Bug: new `submit` function makes it impossible to call a function that has a `timeout` argument

noxdafox / pebble

Multi threading and processing eye-candy.

GNU Lesser General Public License v3.0

525 stars 49 forks source link

Bug: new `submit` function makes it impossible to call a function that has a `timeout` argument #111

Closed PLPeeters closed 1 year ago

PLPeeters commented 1 year ago

Given the deprecated schedule now calls submit, Pebble is totally broken for cases like this.

Here's a minimal example:

from pebble import ProcessPool

def test(timeout):
    return

kwargs = {
    'timeout': 10
}

ProcessPool().submit(test, 10, **kwargs)

Leads to:

TypeError: submit() got multiple values for argument 'timeout'

My suggestion would be to rename the timeout argument to _timeout or even _pebble_process_timeout to avoid name clashes.

I'll gladly do a PR if you want me to.

noxdafox commented 1 year ago

This is why I don't like concurrent.futures API. They look simple&dandy but they lead to situations like these where namespaces get polluted.

I don't think coming up with a custom enough keyword is the correct solution. I think that there should be a clear distinction between what you send to the Pool and what to your scheduled function.

Another solution I was entertaining was to add the timeout as a Pool attribute but it makes the logic cumbersome when you need to specify different timeouts per each call.

# This is also non-thread safe
pool.timeout = 5
pool.submit(fn, *args, **kwargs)

I think I will re-instate the schedule function as the recommended one (now deprecated) and expose the submit one just to support the asyncio.loop.run_in_executor(fn, TIMEOUT, *args) Use Case.

This is the second issue (#110) which clearly means the new API is not good enough.

PLPeeters commented 1 year ago

@noxdafox Actually, I just remembered position-only parameters, which solves this case:

def test(timeout, /, **kwargs):
    print(timeout)
    print(kwargs)

test(3, timeout=10)

Prints:

3
{'timeout': 10}

noxdafox commented 1 year ago

Yes, that would be the correct way to handle your case if you have Python >= 3.9.
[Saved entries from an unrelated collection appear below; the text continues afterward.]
Lemma match_indices_no_char i c s : no_char c s = true → match_indices_from i c s = [].
Proof.
  revert i. induction s as [|a s IH]; intros i; simpl; [done|].
  intros [Ha%bool_decide_eq_true_1 Hs]%andb_true_iff. rewrite decide_False by done. by apply IH.
Qed.
Lemma match_indices_app i c w s :
  no_char c w = true →
  match_indices_from i c (w +:+ String c s) =
  (i + String.length w) :: match_indices_from (S (i + String.length w)) c s.
Proof.
  revert i. induction w as [|a w IH]; simpl; intros i Hw.
  { change ("" +:+ String c s) with (String c s). simpl. by rewrite decide_True, Nat.add_0_r. }
  apply andb_true_iff in Hw as [Ha%bool_decide_eq_true_1 Hw].
  change (String a w +:+ String c s) with (String a (w +:+ String c s)). simpl.
  rewrite decide_False, IH by done. by rewrite <-Nat.add_succ_comm.
Qed.
Lemma substring_prefix w s : String.substring 0 (String.length w) (w +:+ s) = w.
Proof.
  induction w as [|a w IH]; simpl.
  - change ("" +:+ s) with s. by destruct s.
  - change (String a w +:+ s) with (String a (w +:+ s)). simpl. by rewrite IH.
Qed.
Lemma get_app w a s : String.get (String.length w) (w +:+ String a s) = Some a.
Proof.
  induction w as [|b w IH]; simpl; [done|].
  change (String b w +:+ String a s) with (String b (w +:+ String a s)). simpl. done.
Qed.
Lemma length_append w s : String.length (w +:+ s) = String.length w + String.length s.
Proof.
  induction w as [|b w IH]; simpl; [done|].
  change (String b w +:+ s) with (String b (w +:+ s)). simpl. by rewrite IH.
Qed.
Lemma str_slice_prefix w s : str_slice (w +:+ String "." s) 0 (String.length w) = Ret w.
Proof.
  unfold str_slice. assert (is_char_boundary (w +:+ String "." s) 0 = true) as ->.
  { unfold is_char_boundary. case_match; [done|]. by destruct w. }
  assert (is_char_boundary (w +:+ String "." s) (String.length w) = true) as ->.
  { unfold is_char_boundary. case_match; [done|]. rewrite get_app. simpl. by rewrite orb_true_r. }
  simpl. by rewrite Nat.sub_0_r, substring_prefix.
Qed.
Lemma trim_to_field_path_ok t f a :
  dotless t = true → dotless f = true → trim_to_field_path (join "." [t; f; a]) = Ret (join "." [t; f]).
Proof.
  intros Ht Hf. rewrite join3. unfold trim_to_field_path, match_indices.
  rewrite !match_indices_app by done. simpl.
  assert (t +:+ String "." (f +:+ String "." a) = (t +:+ String "." f) +:+ String "." a) as ->.
  { rewrite <-append_assoc. done. }
  replace (S (String.length t + String.length f)) with (String.length (t +:+ String "." f))
    by (rewrite length_append; simpl; lia).
  apply str_slice_prefix.
Qed.
Lemma split_once_path t f : dotless t = true → split_once "."%char (join "." [t; f]) = Some (t, f).
Proof. apply split_once_app. Qed.
Lemma next3_path t f a :
  dotless t = true → dotless f = true → dotless a = true → next3 (join "." [t; f; a]) = Ret (t, f, a).
Proof. intros. unfold next3. rewrite (split_join "."%char); [done|done|]. repeat constructor; done. Qed.
Lemma split_once_path3 t f a :
  dotless t = true → split_once "."%char (join "." [t; f; a]) = Some (t, join "." [f; a]).
Proof. apply split_once_app. Qed.
(* ===== verification/PatchProps.v ===== *)
(** * What [patch] does with a diff

    The sorted path index and its binary searches find exactly the changes of
    the diff with a given path; from that, what happens to the fields, enum
    values, union members, implemented interfaces and root types of a patched
    definition is stated directly on the diff. *)
From Stdlib Require Import Ascii.
From S2P Require Import Prelude RustStd Change SchemaAst Patch.
Local Open Scope string_scope.
Local Open Scope list_scope.
Local Open Scope nat_scope.
#[local] Opaque join trim.

(** ** Sorted lists *)
Lemma StronglySorted_omap {A B} (R : relation A) (S : relation B) (f : A → option B) l :
  (∀ x y x' y', x ∈ l → y ∈ l → R x y → f x = Some x' → f y = Some y' → S x' y') →
  StronglySorted R l → StronglySorted S (omap f l).
Proof.
  intros Hf Hl. induction Hl as [|x l Hl IH Hx]; [constructor|]. simpl.
  assert (StronglySorted S (omap f l)) as Hs by (apply IH; intros; eapply Hf; [..|done|done|done]; set_solver).
  destruct (f x) as [x'|] eqn:E; [|done]. constructor; [done|]. apply Forall_forall.
  intros y' (y & Hy & E')%list_elem_of_omap. eapply Hf; [| | |exact E|exact E']; [set_solver..|].
  by eapply Forall_forall in Hx.
Qed.

(** ** The path index *)
Section index.
Context (diff : list Change) (spans : list string) (source : string).
Let p := Paths_new diff spans source.

(** The change at [i] has kind [k] and the path [key]. *)
Definition has_change (i : nat) (k : ChangeKind) (key : path3) : Prop :=
  ∃ c, diff !! i = Some c ∧ kind c = k ∧ split_path (path c) = key.
Definition kind_at (i : nat) : option ChangeKind := kind <$> diff !! i.
Definition text_at (i : nat) : string := default "" (spans !! i).

Lemma elem_of_p_paths (e : path3 * nat) :
  e ∈ p_paths p ↔ ∃ c, diff !! e.2 = Some c ∧ split_path (path c) = e.1.
Proof.
  unfold p, Paths_new. cbn [p_paths]. rewrite elem_of_sort, elem_of_lookup_imap. split.
  - intros (i & c & -> & ?). by exists c.
  - intros (c & ? & E). exists e.2, c. split; [|done]. by rewrite E, <-surjective_pairing.
Qed.
Lemma p_paths_sorted : StronglySorted cmp_le (p_paths p).
Proof. apply sort_sorted. Qed.
Lemma p_paths_sorted_by : sorted_by fst (p_paths p).
Proof.
  pose proof p_paths_sorted as Hs. induction Hs as [|e l Hl IH He]; constructor; [done|].
  eapply Forall_impl; [exact He|]. intros e' Hle. by apply (cmp_le_fst e e').
Qed.

Lemma iter_exact_spec (key : path3) i :
  i ∈ iter_exact p key ↔ ∃ c, diff !! i = Some c ∧ split_path (path c) = key.
Proof.
  unfold iter_exact. rewrite (key_range_spec fst) by apply p_paths_sorted_by.
  rewrite list_elem_of_fmap. setoid_rewrite list_elem_of_filter. setoid_rewrite elem_of_p_paths. split.
  - intros ([key' i'] & -> & E%cmp_eq & c & ? & ?). simpl in *. subst. by eexists.
  - intros (c & ? & ?). exists (key, i). split; [done|]. split; [apply cmp_refl|]. by exists c.
Qed.
Lemma view_change_ok i c : diff !! i = Some c → view_change p i = Ret c.
Proof. intros Hc. unfold view_change. simpl. by rewrite Hc. Qed.
Lemma view_changes_exact (key : path3) :
  ∃ cs, mapM_res (view_change p) (iter_exact p key) = Ret cs ∧
    ∀ c, c ∈ cs ↔ c ∈ diff ∧ split_path (path c) = key.
Proof.
  assert (∀ l, (∀ i, i ∈ l → is_Some (diff !! i)) →
    ∃ cs, mapM_res (view_change p) l = Ret cs ∧ ∀ c, c ∈ cs ↔ ∃ i, i ∈ l ∧ diff !! i = Some c) as Hl.
  { induction l as [|i l IH]; intros Hi; simpl; [exists []; set_solver|].
    destruct (Hi i) as [c Hc]; [set_solver|]. rewrite (view_change_ok i c Hc). simpl.
    destruct IH as (cs & -> & Hcs); [set_solver|]. simpl. exists (c :: cs). split; [done|].
    intros c'. rewrite elem_of_cons, Hcs. set_solver. }
  destruct (Hl (iter_exact p key)) as (cs & -> & Hcs).
  { intros i (c & ? & _)%iter_exact_spec. by eexists. }
  exists cs. split; [done|]. intros c. rewrite Hcs. setoid_rewrite iter_exact_spec. split.
  - intros (i & (c' & Hc & ?) & Hc'). rewrite Hc in Hc'. simplify_eq. split; [|done].
    by eapply list_elem_of_lookup_2.
  - intros ((i & Hi)%list_elem_of_lookup & ?). exists i. split; [|done]. by exists c.
Qed.
(* ===== verification/IndexSet.v ===== *)
(** * The interface of [indexmap::IndexSet]

    The interners of the composition crate are [IndexSet]s of the third-party
    crate [indexmap]. The operations they use are a class, with the documented
    behaviour as laws: elements have the index of their first insertion, and a
    new element goes to the end. [list_index_set] is an executable instance. *)
From S2P Require Import Prelude.
Local Open Scope nat_scope.

Class IndexSet := {
  iset : Type → Type;
  iset_empty : ∀ {A}, iset A;
  iset_len : ∀ {A}, iset A → nat;
  get_index : ∀ {A}, iset A → nat → option A;
  get_index_of : ∀ {A} `{EqDecision A}, iset A → A → option nat;
  insert_full : ∀ {A} `{EqDecision A}, A → iset A → nat * iset A;
}.

Class IndexSetLaws `{IndexSet} : Prop := {
  iset_empty_len : ∀ A, iset_len (iset_empty (A := A)) = 0;
  get_index_lt : ∀ A (s : iset A) i, is_Some (get_index s i) ↔ i < iset_len s;
  get_index_of_spec : ∀ A `{EqDecision A} (s : iset A) x i, get_index_of s x = Some i ↔ get_index s i = Some x;
  insert_full_old : ∀ A `{EqDecision A} (s : iset A) x i, get_index s i = Some x → insert_full x s = (i, s);
  insert_full_new : ∀ A `{EqDecision A} (s : iset A) x,
    (∀ i, get_index s i ≠ Some x) →
    (insert_full x s).1 = iset_len s ∧
    ∀ i, get_index (insert_full x s).2 i = if decide (i = iset_len s) then Some x else get_index s i;
}.

Section laws.
Context `{IndexSetLaws} {A : Type} `{EqDecision A}.
Implicit Types s : iset A.

(** [s'] extends [s]: every index keeps its element. *)
Definition extends (s s' : iset A) : Prop := ∀ i x, get_index s i = Some x → get_index s' i = Some x.
Global Instance extends_preorder : PreOrder extends.
Proof. split; [by intros s i x|]. intros s1 s2 s3 H1 H2 i x Hi. apply H2, H1, Hi. Qed.

(** An element has one index. *)
Lemma get_index_inj s i j x : get_index s i = Some x → get_index s j = Some x → i = j.
Proof.
  intros Hi Hj. apply (insert_full_old _ s x) in Hi, Hj. rewrite Hi in Hj. by injection Hj.
Qed.

(** What an insertion does, whether the element is new or not. *)
Lemma insert_full_spec s x :
  get_index (insert_full x s).2 (insert_full x s).1 = Some x ∧ extends s (insert_full x s).2 ∧
  (∀ i y, get_index (insert_full x s).2 i = Some y → get_index s i = Some y ∨ (i = (insert_full x s).1 ∧ y = x)) ∧
  iset_len s ≤ iset_len (insert_full x s).2.
Proof.
  destruct (get_index_of s x) as [i|] eqn:E.
  - apply get_index_of_spec in E. rewrite (insert_full_old _ _ _ _ E). simpl. split_and!; [done|done|auto|done].
  - destruct (insert_full_new _ s x) as [Hidx Hget].
    { intros i Hi. apply (get_index_of_spec _ s x i) in Hi. congruence. }
    assert (get_index s (iset_len s) = None) as Hlen.
    { apply eq_None_not_Some. rewrite get_index_lt. lia. }
    assert (extends s (insert_full x s).2) as Hext.
    { intros i y Hi. rewrite Hget. case_decide; [|done]. subst. congruence. }
    split_and!; [|done| |].
    + by rewrite Hget, Hidx, decide_True.
    + intros i y. rewrite Hget. case_decide as Hd; [|auto]. intros [= <-]. right. by rewrite Hidx.
    + destruct (decide (iset_len s ≤ iset_len (insert_full x s).2)) as [|Hlt]; [done|].
      destruct (proj2 (get_index_lt _ s (iset_len (insert_full x s).2))) as [y Hy]; [lia|].
      apply Hext, mk_is_Some, get_index_lt in Hy. lia.
Qed.
End laws.

(** ** An instance: duplicate-free lists *)
Definition nodup_list (A : Type) : Type := { l : list A | NoDup l }.

Lemma NoDup_snoc_fresh {A} `{EqDecision A} (x : A) l : NoDup l → list_find (x =.) l = None → NoDup (l ++ [x]).
Proof.
  intros Hl Hx%list_find_None. apply NoDup_app. split_and!; [done| |apply NoDup_singleton].
  intros y Hy ->%list_elem_of_singleton. eapply Forall_forall in Hx; [|done]. done.
Qed.
Definition push_as {A} `{EqDecision A} (x : A) (s : nodup_list A) (o : option (nat * A))
    : list_find (x =.) (`s) = o → nat * nodup_list A :=
  match o return list_find (x =.) (`s) = o → nat * nodup_list A with
  | Some (i, _) => λ _, (i, s)
  | None => λ E, (length (`s), (`s ++ [x]) ↾ NoDup_snoc_fresh x (`s) (proj2_sig s) E)
  end.
Definition push_new {A} `{EqDecision A} (x : A) (s : nodup_list A) : nat * nodup_list A :=
  push_as x s (list_find (x =.) (`s)) eq_refl.
Definition list_index_set : IndexSet := {|
  iset := nodup_list;
  iset_empty A := [] ↾ NoDup_nil_2;
  iset_len A s := length (`s);
  get_index A s i := `s !! i;
  get_index_of A _ s x := fst <$> list_find (x =.) (`s);
  insert_full A _ := push_new;
|}.

Lemma push_new_cases {A} `{EqDecision A} (x : A) (s : nodup_list A) :
  (∃ i y, list_find (x =.) (`s) = Some (i, y) ∧ push_new x s = (i, s)) ∨
  (list_find (x =.) (`s) = None ∧ (push_new x s).1 = length (`s) ∧ proj1_sig (push_new x s).2 = (`s) ++ [x]).
Proof.
  assert (∀ o E, (∃ i y, o = Some (i, y) ∧ push_as x s o E = (i, s)) ∨
    (o = None ∧ (push_as x s o E).1 = length (`s) ∧ proj1_sig (push_as x s o E).2 = (`s) ++ [x])) as H.
  { intros [[i y]|] E; [left; by exists i, y|by right]. }
  exact (H _ eq_refl).
Qed.
Lemma list_find_NoDup {A} `{EqDecision A} (x : A) l i :
  NoDup l → (fst <$> list_find (x =.) l) = Some i ↔ l !! i = Some x.
Proof.
  intros Hnd. split.
  - intros ([j y] & (Hj & <- & _)%list_find_Some & [= ->])%fmap_Some. done.
  - intros Hi. destruct (list_find (x =.) l) as [[j y]|] eqn:E.
    + apply list_find_Some in E as (Hj & <- & _). simpl. by rewrite (NoDup_lookup _ _ _ _ Hnd Hi Hj).
    + apply list_find_None in E. eapply Forall_lookup_1 in E; [|exact Hi]. done.
Qed.
Lemma list_index_set_laws : @IndexSetLaws list_index_set.
Proof.
  split; simpl; intros A.
  - done.
  - intros s i. apply lookup_lt_is_Some.
  - intros EqA [l Hl] x i. by apply list_find_NoDup.
  - intros EqA s x i Hi. destruct (push_new_cases x s) as [(j & y & E & ->)|(E & _)].
    + f_equal. assert ((fst <$> list_find (x =.) (`s)) = Some i) as H by (apply list_find_NoDup; [apply (proj2_sig s)|done]).
      rewrite E in H. by injection H.
    + apply list_find_None in E. eapply Forall_lookup_1 in E; [|exact Hi]. done.
  - intros EqA s x Hno. destruct (push_new_cases x s) as [(j & y & E & _)|(E & -> & ->)].
    { apply list_find_Some in E as (Hj & <- & _). by destruct (Hno j). }
    split; [done|]. intros i. case_decide as Hi; [subst; by apply list_lookup_middle|].
    destruct (decide (i < length (`s))); [by rewrite lookup_app_l|].
    rewrite lookup_app_r, (lookup_ge_None_2 (`s)) by lia.
    apply lookup_ge_None_2. simpl. lia.
Qed.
Yet it is not backwards compatible and does not solve the issue highlighted in #110 where if you don't need to specify a timeout, you need to schedule your function as submit(fn, None, 'foo', 'bar', 'baz').

The ideal solution would be to have pattern-matching based function declarations such as Erlang or Elixir languages allow.

def submit(fn, /, *args, **kwargs):
    schedule_without_timeout()

def submit(fn, timeout, /, *args, **kwargs):
    schedule_with_timeout()

PLPeeters commented 1 year ago

3.8 actually, but your point still stands; compatibility matters so it's not fixable that way for now.

Perhaps it could be argued that since 3.7 is reaching EOL in 8 months it might make sense to implement it this way in 8 months? (and bump the major version with it)

It indeed still wouldn't solve #110, but I would say that's a totally different issue. The only way I can see that fixes both issues and keeps a call-specific timeout for submit calls is a specific kwarg that defaults to None, but as you said that isn't the cleanest either.

victoryhb commented 1 year ago

I agree with @PLPeeters and much prefer adding a pebble-specific keyword argument (e.g. pebble_timeout) to lower the barriers to entry for people familiar with concurrent.futures (though I see such compatibility is not Pebble's focus) and simplify the API (instead of keeping both submit and schedule).

noxdafox commented 1 year ago

Release 5.0.3 reinstates schedule in place of submit.

submit is left to ensure compatibility with asyncio.loop.run_in_executor.